Nadia Terranova, Come una storia d’amore, Giulio Perrone editore, 2020, 100 pag., € 15.
Questo è l’incipit dell’ultimo racconto, quello che dà il titolo alla piccola, e densissima raccolta:
L’unica è raccontarsela come una storia d’amore, e per cominciare devi tornare indietro di quindici anni. Come quando eri appena scesa dal treno e ti sei tirata dietro il trolley, ed eravate immerse, tu e la valigia, nell’odore di fritto americano e pipì di via Giolitti, e andavi a passi solidi e decisi perché non ti importava delle buche, della spazzatura e delle cose che non funzionavano, eri venuta per restare e restando l’avresti capita: capire Roma è l’ultimo dei problemi, dopo che per abbatterli hai sparato a tutti gli altri. Ma siccome ai problemi non hai saputo sparare, allora li avevi lasciati sul treno, pigiati dentro una parola invecchiata: infanzia.

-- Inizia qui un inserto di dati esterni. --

Lemma tr_fdalloc oF oI f l (R : fls S U → Prop) :
  tr (λ s, counts oF oI s ∧ has_fds l s ∧ R (ss_fl s)) (fdalloc f)
    (λ r s, match r with
            | Some fd => counts (addc oF f (-1)) oI s ∧ (fd ∉ l.*1) ∧ has_fds ((fd, f) :: l) s ∧ R (ss_fl s)
            | None => counts oF oI s ∧ has_fds l s ∧ R (ss_fl s)
            end).
Proof.
  unfold fdalloc.
  apply (tr_mfind _ _ _ (λ fd s, counts (addc oF f (-1)) oI s ∧ (fd ∉ l.*1) ∧ has_fds ((fd, f) :: l) s ∧ R (ss_fl s))). intros fd.
  eapply tr_bind; [apply (tr_mget _ (λ a s, a = s ∧ counts oF oI s ∧ has_fds l s ∧ R (ss_fl s))); done|]. intros s0.
  eapply tr_bind; [apply (tr_mnth _ _ (λ o s, counts oF oI s ∧ ss_ofile s !! fd = Some o ∧ has_fds l s ∧ R (ss_fl s)))|].
  { intros o s Ho (-> & Hs & Hl & HR). by split_and!. }
  intros [g|]; [apply tr_ret; by intros s (? & _ & ? & ?)|].
  eapply tr_bind with (R := λ _ s, (fd ∉ l.*1) ∧ counts (λ g, oF g + one (None = Some g) - one (Some f = Some g)) oI s ∧
    ss_ofile s !! fd = Some (Some f) ∧ has_fds l s ∧ R (ss_fl s)).
  { intros s Hs. assert (fd ∉ l.*1) as Hfd.
    { intros ([fd' g] & -> & Hin)%list_elem_of_fmap. destruct Hs as (_ & Ho & Hl & _). cbn in Ho. rewrite (Hl fd' g Hin) in Ho. done. }
    pose proof (tr_setfd oF oI fd None (Some f) l R Hfd s Hs) as Hset. destruct (setfd fd (Some f) s); done. }
  intros []. apply tr_ret. intros s (Hfd & Hs & Ho & Hl & HR). split_and!; [|done| |done].
  - eapply counts_eq, Hs; [|done]. intros j. unfold addc, one. repeat case_decide; naive_solver lia.
  - intros fd' g [[= -> ->]|Hin]%elem_of_cons; [done|]. by apply Hl.
Qed.
Lemma image_uvmalloc k L T D root x newsz xperm (Q : Z → kmem → Prop) :
  image k L T D root x → a_sz x ≤ newsz → 0 ≤ xperm < 1024 →
  (∀ k' L' T' D', image k' L' T' D' root (enlarge x newsz xperm) →
     Z.of_nat (length L) ≤ Z.of_nat (length L') + 3 * (npages newsz - npages (a_sz x)) → Q newsz k') →
  (∀ k' L' T', image k' L' T' D root x → Z.of_nat (length L) < 3 * (npages newsz - npages (a_sz x)) → Q 0 k') →
  wp (uvmalloc kend root (a_sz x) newsz xperm) k Q.
Proof.
  intros Hi Hnew Hx HQ1 HQ0. destruct (image_npages _ _ _ _ _ _ Hi) as [Hsz Hn0].
  pose proof (pm_ppt _ _ _ _ _ _ _ _ _ (im_mem _ _ _ _ _ _ Hi)) as Hppt.
  apply (uvmalloc_any kend Hend k L T D root (a_sz x) newsz xperm vtf); [apply Hppt|lia|done|done|unfold NVPN; lia| | | |].
  - right. unfold vtf. lia.
  - intros v Hv Hlt. destruct (D !! v) eqn:E; [|done]. destruct (pm_dom _ _ _ _ _ _ _ _ _ Hppt v) as [|[-> | ->]]; [by rewrite E|lia|unfold vtramp, vtf in Hlt; lia|lia].
  - intros k' L' T' D' Hg Hl. assert (npages newsz - npages (a_sz x) ≤ 32768) as Hm.
    { pose proof (pages_bound kend Hend _ (gw_nodup _ _ _ _ _ _ _ _ _ _ _ _ _ _ _ Hg)
        (λ p Hp, proj1 (gw_own _ _ _ _ _ _ _ _ _ _ _ _ _ _ _ Hg p Hp))) as Hb.
      unfold dpages in Hb. rewrite length_fmap, length_vrange in Hb. lia. }
    assert (npages (a_sz x) ≤ npages newsz) as Hmono by (unfold npages; zlia).
    eapply HQ1; [eapply image_grown; [exact Hi| | |done|exact Hg]|lia]; [lia|unfold vtf, npages in *; zlia].
  - intros k' L' T' Hg Hl. eapply HQ0; [|exact Hl].
    eapply image_ext; [eapply (image_grown _ _ _ _ _ x (a_sz x)); [exact Hi| | |exact Hx|exact Hg]|done|done|].
    + lia.
    + unfold vtf. lia.
    + intros v Hv. cbn. by rewrite decide_False by lia.
Qed.
Lemma setup_load data g : setup data args = Some g → ∃ entry x, load_elf data = Some (entry, x).
Proof using. unfold setup. destruct (load_elf data) as [[entry x]|]; [by exists entry, x|done]. Qed.

Section file.
Context (ip : nat) (data : list Z) (I : F → Prop) (Hdata : bytes data) (Hdl : Z.of_nat (length data) < 2147483648).
Context (Hread : ∀ k f off n, I f → 0 ≤ off < 4294967296 → 0 ≤ n ≤ 4096 →
  wp (readi ip off n) (k, f) (λ r kf,
    r = (Z.of_nat (length (file_read data off n)), file_read data off n) ∧ kf.1 = k ∧ I kf.2)).
Context (Hcl : ∀ k f, I f → wp (iunlockput ip) (k, f) (λ _ kf, kf.1 = k ∧ wp end_op kf (λ _ kf, kf.1 = k ∧ fin kf.2))).
Context (Q : Z → kstate F → Prop) (HQ1 : ∀ g r s', setup data args = Some g → replaced g r s' → Q r s')
  (HQ0 : ∀ r s', failed r s' → may_fail (Some data) → Q r s').

Lemma exec_bad_here k f root sz :
  I f → (if root =? 0 then given_back k else some_image kend trampoline (ks_k s) L (p_trapframe p) root k sz) → may_fail (Some data) →
  wp (exec_bad_file kend me root sz ip) (at_kf s k f) Q.
Proof.
  intros Hf Him Hm. eapply exec_bad_file_spec; [exact Hcl|done|done|exact Him|]. intros sw k' f' Hw Hfin Hg.
  apply HQ0; [|done]. by exists sw, k', f'.
Qed.

Let elf := elfhdr_of (take 64 data).

(** With an empty page table for the program. *)
Lemma exec_image_spec k f L1 T1 root :
  image kend trampoline (ks_k s) L (p_trapframe p) k L1 T1 (D_empty trampoline (p_trapframe p)) root empty_image → root ≠ 0 → I f →
  Z.of_nat (length L) ≤ Z.of_nat (length L1) + 5 → 64 ≤ Z.of_nat (length data) → e_magic elf = ELF_MAGIC →
  wp ('(ok, sz) ← load_loop kend (Z.to_nat (e_phnum elf)) root ip (s32 (e_phoff elf)) 0;
      if negb ok then exec_bad_file kend me root sz ip else
      exec_close me ip ;; exec_stack kend me path argv root sz (e_entry elf)) (at_kf s k f) Q.
Proof.
  intros Hi Hr Hf HL1 H64 Hmag.
  assert (load_elf data = x ← load_segments (Z.to_nat (e_phnum elf)) data (s32 (e_phoff elf)) empty_image; Some (e_entry elf, x)) as Hle.
  { unfold load_elf. fold elf. by rewrite (proj2 (Z.ltb_ge _ _)), (proj2 (Z.eqb_eq _ _)) by done. }
  wp_step. change 0 with (a_sz empty_image) at 1.
  eapply (load_loop_spec kend trampoline Hend Htr ip data I Hdata Hdl Hread); [exact Hi| |done| |].
  { intros v Hv. cbn in Hv. change (npages 0) with 0 in Hv. lia. }
  2:{ intros k2 f2 L2 T2 D2 y Hf2 Hi2 Hy. cbn [negb]. apply exec_bad_here; [done| |].
      - rewrite (proj2 (Z.eqb_neq _ _)) by done. by exists L2, T2, D2, y.
      - intros g Hg. cbn [mbind option_bind] in Hg. destruct (setup_load _ _ Hg) as (entry & x & Hx). rewrite (setup_sz _ _ _ _ Hx Hg).
        rewrite Hle in Hx. destruct (load_segments _ _ _ _) as [z|]; [|done]. cbn in Hx. injection Hx as _ <-.
        specialize (Hy z eq_refl). cbn [a_sz empty_image] in Hy. change (npages 0) with 0 in Hy. lia. }
  intros k2 f2 L2 T2 D2 x Hf2 Hi2 _ Hx Hl2. cbn [negb]. rewrite Hx in Hle. cbn [mbind option_bind a_sz empty_image] in *. change (npages 0) with 0 in Hl2.
  assert (0 ≤ e_entry elf < 18446744073709551616) as Hent.
  { pose proof (field_range (take 64 data) 24 8 ltac:(by apply Forall_take)) as He. exact He. }
  wp_step. eapply exec_close_spec; [exact Hcl|done|done|]. intros sw f3 Hw Hfin.
  eapply (exec_stack_spec kend trampoline Hend Htr (ks_k s) L T D _ _ _ Hpm me p); [done|done|done|exact Hi2|done|by rewrite (wk_me _ _ _ Hw)|exact Hargs|exact Hn|exact Hent| |].
  - intros k' L' T' D' sp z Hb Hc. apply (HQ1 (Program (e_entry elf) sp z)).
    + unfold setup. rewrite Hle. cbn. by rewrite Hb.
    + by exists sw, k', f3, L', T', D', root.
  - intros k' Hg Hb. apply HQ0; [by exists sw, k', f3|]. intros g Hs. cbn [mbind option_bind] in Hs. rewrite (setup_sz _ _ _ _ Hle Hs).
    destruct Hb as [Hb|Hb]; [|lia]. unfold setup in Hs. rewrite Hle in Hs. cbn in Hs. by rewrite Hb in Hs.
Qed.
(* ===== verification/VirtioInv.v ===== *)
(** * The disk driver and a device: what they do together, and the invariant

    What a device may do and what the disk behind the driver looks like to the
    buffer cache; which descriptors are whose, where each request is, and what the
    shared queues hold; how each function of kernel/virtio_disk.c keeps it. *)
From Stdlib Require Import ZArith Lia.
From stdpp Require Import prelude gmap strings.
From S2P Require Import Prelude BufIface Ring Virtio.

(** ** The disk driver and a device: a disk that serves requests one by one

    The processes that call [virtio_disk_rw], the interrupt handler and the device
    take turns in any order. The description they are compared with is a disk that
    at some moment between a call and its return serves the request, once. *)

Local Open Scope Z_scope.

(** ** What a device may do *)

(** The device: how far it has read the available ring, the requests it works on,
    and the disk. *)
Record vdev (D : Type) := VDev { dv_last : Z; dv_inflight : list Z; dv_disk : D }.
Arguments VDev {D}.
Arguments dv_last {D}.
Arguments dv_inflight {D}.
Arguments dv_disk {D}.

(** A request that a device understands: the buffer, whether to write, the block and
    where to put the status. A request of 1024 bytes at an even sector of 512 bytes
    is for one block. *)
Definition request (s : vst) (h : Z) : option (nat * bool * Z * Z) :=
  match v_desc s !! Z.to_nat h with
  | Some (Desc (AOps i) 16 1 n1) =>
      match v_ops s !! Z.to_nat i, v_desc s !! Z.to_nat n1 with
      | Some (Req ty 0 sec), Some (Desc (AData b) 1024 fl n2) =>
          match v_desc s !! Z.to_nat n2 with
          | Some (Desc (AStatus j) 1 2 _) =>
              if (sec mod 2 =? 0) && (((ty =? 0) && (fl =? 3)) || ((ty =? 1) && (fl =? 1)))
              then Some (b, ty =? 1, sec / 2, j) else None
          | _ => None
          end
      | _, _ => None
      end
  | _ => None
  end.

(** What is seen of the system: a call, a request served, a return; and a buffer
    that no process has given to the driver getting other contents. *)
Inductive vlabel := LCall (p b : nat) (w : bool) | LOp (b : nat) (w : bool) | LRet (p : nat) | LBuf (b : nat) (bn : Z) (data : list Z).

Section device.
Context {D : Type} `{DiskDev D}.

(** The virtio specification, for the block device: the device takes heads of chains
    from the available ring, in order; it completes one of those it has taken, by
    moving the data, storing the status and putting the head in the used ring. What
    it does to a request that it does not understand is anybody's guess. *)
Inductive device_spec : vst * vdev D → option vlabel → vst * vdev D → Prop :=
| dev_fetch s d h :
    dv_last d ≠ v_avail_idx s → v_avail s !! Z.to_nat (dv_last d mod 8) = Some h →
    device_spec (s, d) None (s, VDev (u16 (dv_last d + 1)) (h :: dv_inflight d) (dv_disk d))
| dev_complete s d l1 h l2 b w blk j buf :
    dv_inflight d = l1 ++ h :: l2 → request s h = Some (b, w, blk, j) → v_bufs s !! b = Some buf →
    let data := if w then vb_data buf else dread (dv_disk d) blk in
    device_spec (s, d) (Some (LOp b w))
      (set_used (u16 (v_used_idx s + 1)) (<[Z.to_nat (v_used_idx s mod 8) := h]> (v_used s))
        (set_info (alter (λ x, Info (i_b x) 0) (Z.to_nat j) (v_info s))
          (set_bufs (alter (λ x, VBuf (vb_blockno x) data (vb_disk x)) b (v_bufs s)) s)),
       VDev (dv_last d) (l1 ++ l2) (if w then dwrite (dv_disk d) blk (vb_data buf) else dv_disk d))
| dev_wild s d h l x : h ∈ dv_inflight d → request s h = None → device_spec (s, d) l x.

(** ** The system *)

(** A process inside [virtio_disk_rw]: before it has descriptors, and after. *)
Inductive vproc := Want (b : nat) (w : bool) | Wait (b : nat) (w : bool) (i0 i1 i2 : Z).
Definition proc_buf (x : vproc) : nat := match x with Want b _ => b | Wait b _ _ _ _ => b end.

Record conf := Conf { c_v : vst; c_d : vdev D; c_p : gmap nat vproc }.

(** No process uses the buffer. *)
Definition unused (P : gmap nat vproc) (b : nat) : Prop := ∀ p x, P !! p = Some x → proc_buf x ≠ b.

Definition good_block (bn : Z) (data : list Z) : Prop := 0 ≤ bn < 2147483648 ∧ length data = BLK.

Context (dev_step : vst * vdev D → option vlabel → vst * vdev D → Prop).

Inductive vstep : conf → option vlabel → conf → Prop :=
| v_call v d P p b w : P !! p = None → (b < length (v_bufs v))%nat → unused P b →
    vstep (Conf v d P) (Some (LCall p b w)) (Conf v d (<[p := Want b w]> P))
| v_buf v d P b bn data x : v_bufs v !! b = Some x → unused P b → good_block bn data →
    vstep (Conf v d P) (Some (LBuf b bn data)) (Conf (set_bufs (<[b := VBuf bn data (vb_disk x)]> (v_bufs v)) v) d P)
| v_submit v d P p b w i0 i1 i2 v' : P !! p = Some (Want b w) → rw_submit b w v = Ret (Some (i0, i1, i2)) v' →
    vstep (Conf v d P) None (Conf v' d (<[p := Wait b w i0 i1 i2]> P))
| v_full v d P p b w v' : P !! p = Some (Want b w) → rw_submit b w v = Ret None v' →
    vstep (Conf v d P) None (Conf v' d P)
| v_again v d P p b w i0 i1 i2 v' : P !! p = Some (Wait b w i0 i1 i2) → rw_wait b i0 v = Ret false v' →
    vstep (Conf v d P) None (Conf v' d P)
| v_return v d P p b w i0 i1 i2 v' : P !! p = Some (Wait b w i0 i1 i2) → rw_wait b i0 v = Ret true v' →
    vstep (Conf v d P) (Some (LRet p)) (Conf v' d (delete p P))
| v_intr v d P v' : virtio_disk_intr v = Ret tt v' → vstep (Conf v d P) None (Conf v' d P)
| v_dev v d P l v' d' : dev_step (v, d) l (v', d') → vstep (Conf v d P) l (Conf v' d' P).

L’ho “regalato” (con la mia dizione sicula sporchissima e la lettura non proprio teatrale) alle amiche fuori sede. Un vocale whatsapp da ascoltare con calma. È come se Nadia Terranova fosse entrata nei nostri ricordi, nelle sensazioni di ragazze piene di futuro che lasciavano in un vagone, o su un traghetto, l’infanzia, quella in cui l’unica vita possibile era a Casa, e non in una città complicata come Roma. Il parallelo, poi, fra una relazione con un compagno, un marito e la città che si sceglie di sposare, lascia tanti punti interrogativi, tante domande, ben oltre la fine del racconto, e della raccolta.